LISTED RECORDS:
(** * Broker relay (Cloud Functions): a shallow embedding and its properties

    The two implementation files, [src/functions/index.js] (firebase-functions
    v2, module [V2] below) and [src/pagina_Invert/functions/index.js]
    (firebase-functions v1, module [V1] below), are embedded as functions of a
    small state-and-exception monad over an explicit world: the per-user
    document store, the upstream HTTP service and the timer.  The store is
    taken to be reliable (a read or write fails only where the SDK itself
    refuses it), and a response body, once the response has arrived, can be
    read.  Each file sees the upstream service through its own [fetch]
    implementation, which words its own failures; the file's handlers are
    parameterised by the service as that implementation presents it. *)

From Stdlib Require Import ZArith String Ascii List DecimalString Lia.
From Stdlib Require DecimalPos.
From stdpp Require Import gmap strings list fin_maps.

Open Scope Z_scope.
Open Scope string_scope.
Open Scope list_scope.
Set Warnings "-register-all".

(** ** JavaScript values

    The values that flow through the handlers: callable input, parsed JSON
    bodies, stored document fields and returned payloads.  Numbers are
    restricted to integers (every number the code itself looks at, an HTTP
    status, a retry hint, is one).  [JTimestamp] is a Firestore timestamp
    object as read back from a document. *)

Inductive JsVal : Type :=
| JUndefined
| JNull
| JBool (b : bool)
| JNum (n : Z)
| JStr (s : string)
| JArr (items : list JsVal)
| JObj (fields : list (string * JsVal))
| JTimestamp (t : Z).

(** [!!v] in JavaScript. *)
Definition truthy (v : JsVal) : bool :=
  match v with
  | JUndefined | JNull => false
  | JBool b => b
  | JNum n => negb (Z.eqb n 0)
  | JStr s => negb (String.eqb s "")
  | JArr _ | JObj _ | JTimestamp _ => true
  end.

(** [a || b]. *)
Definition jsOr (a b : JsVal) : JsVal := if truthy a then a else b.

(** [a && b]. *)
Definition jsAnd (a b : JsVal) : JsVal := if truthy a then b else a.

(** [Array.isArray(v)]. *)
Definition isArray (v : JsVal) : bool :=
  match v with JArr _ => true | _ => false end.

(** [v === "s"] for a string literal. *)
Definition strictEqStr (v : JsVal) (s : string) : bool :=
  match v with JStr s' => String.eqb s' s | _ => false end.

(** Decimal rendering of an integer, as [String(n)] gives it. *)
Definition decimal (n : Z) : string := NilZero.string_of_int (Z.to_int n).

(** [String(v)], which is also what a template literal and [+] with a string
    apply to the JSON values the handlers concatenate.  (On a Firestore
    timestamp, which no path of the code stores under a key it concatenates,
    [+] would use [valueOf] instead; see [sameText].) *)
Fixpoint toStr (v : JsVal) : string :=
  match v with
  | JUndefined => "undefined"
  | JNull => "null"
  | JBool true => "true"
  | JBool false => "false"
  | JNum n => decimal n
  | JStr s => s
  | JArr items =>
      (fix join (l : list JsVal) : string :=
         match l with
         | [] => ""
         | x :: r =>
             (match x with JUndefined | JNull => "" | _ => toStr x end)
             +:+ (match r with [] => "" | _ :: _ => "," +:+ join r end)
         end) items
  | JObj _ | JTimestamp _ => "[object Object]"
  end.

(** The binding of key [k] in an object literal; as in [JSON.parse], the last
    of several bindings of one key wins. *)
Fixpoint lookupField (k : string) (l : list (string * JsVal)) : option JsVal :=
  match l with
  | [] => None
  | (k', v) :: r =>
      match lookupField k r with
      | Some x => Some x
      | None => if String.eqb k k' then Some v else None
      end
  end.

(** [s.includes(pat)]. *)
Definition includes (s pat : string) : bool :=
  match String.index 0 pat s with Some _ => true | None => false end.

(** ** [parseInt(s, 10)]

    [None] is [NaN].  Leading white space is skipped, then an optional sign
    and the longest run of decimal digits are read.  The real result is a
    double; it is only ever passed to [Math.min(_, 15)], on which the double
    and the exact integer agree.

    The only string the code parses is the value of a response header, a byte
    string: each character is a code unit below 256.  Among those, the white
    space and line terminators of JavaScript are TAB, LF, VT, FF, CR (9 to
    13), the space (32) and the no-break space U+00A0 (160). *)

Definition isSpace (c : ascii) : bool :=
  let n := nat_of_ascii c in
  (Nat.eqb n 32 || (Nat.leb 9 n && Nat.leb n 13) || Nat.eqb n 160)%bool.

Definition digitOf (c : ascii) : option Z :=
  let n := nat_of_ascii c in
  if (Nat.leb 48 n && Nat.leb n 57)%bool then Some (Z.of_nat n - 48) else None.

Fixpoint skipSpaces (s : string) : string :=
  match s with
  | String c r => if isSpace c then skipSpaces r else s
  | EmptyString => s
  end.

Fixpoint readDigits (acc : Z) (s : string) : Z :=
  match s with
  | String c r =>
      match digitOf c with
      | Some d => readDigits (10 * acc + d) r
      | None => acc
      end
  | EmptyString => acc
  end.

Definition startsWithDigit (s : string) : bool :=
  match s with
  | String c _ => match digitOf c with Some _ => true | None => false end
  | EmptyString => false
  end.

Definition parseInt (s : string) : option Z :=
  let t := skipSpaces s in
  let '(neg, u) :=
    match t with
    | String "-" r => (true, r)
    | String "+" r => (false, r)
    | _ => (false, t)
    end in
  if startsWithDigit u
  then Some (if neg then - readDigits 0 u else readDigits 0 u)
  else None.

PROBLEM DETAILS:
When you reach the line holding "Definition jsOr (a" in the records above, begin reproducing exactly, stop after the line holding "Definition strictEqStr (v", and output nothing else.

YOUR SOLUTION:
Definition jsOr (a b : JsVal) : JsVal := if truthy a then a else b.

(** [a && b]. *)
Definition jsAnd (a b : JsVal) : JsVal := if truthy a then b else a.

(** [Array.isArray(v)]. *)
Definition isArray (v : JsVal) : bool :=
  match v with JArr _ => true | _ => false end.

(** [v === "s"] for a string literal. *)
Definition strictEqStr (v : JsVal) (s : string) : bool :=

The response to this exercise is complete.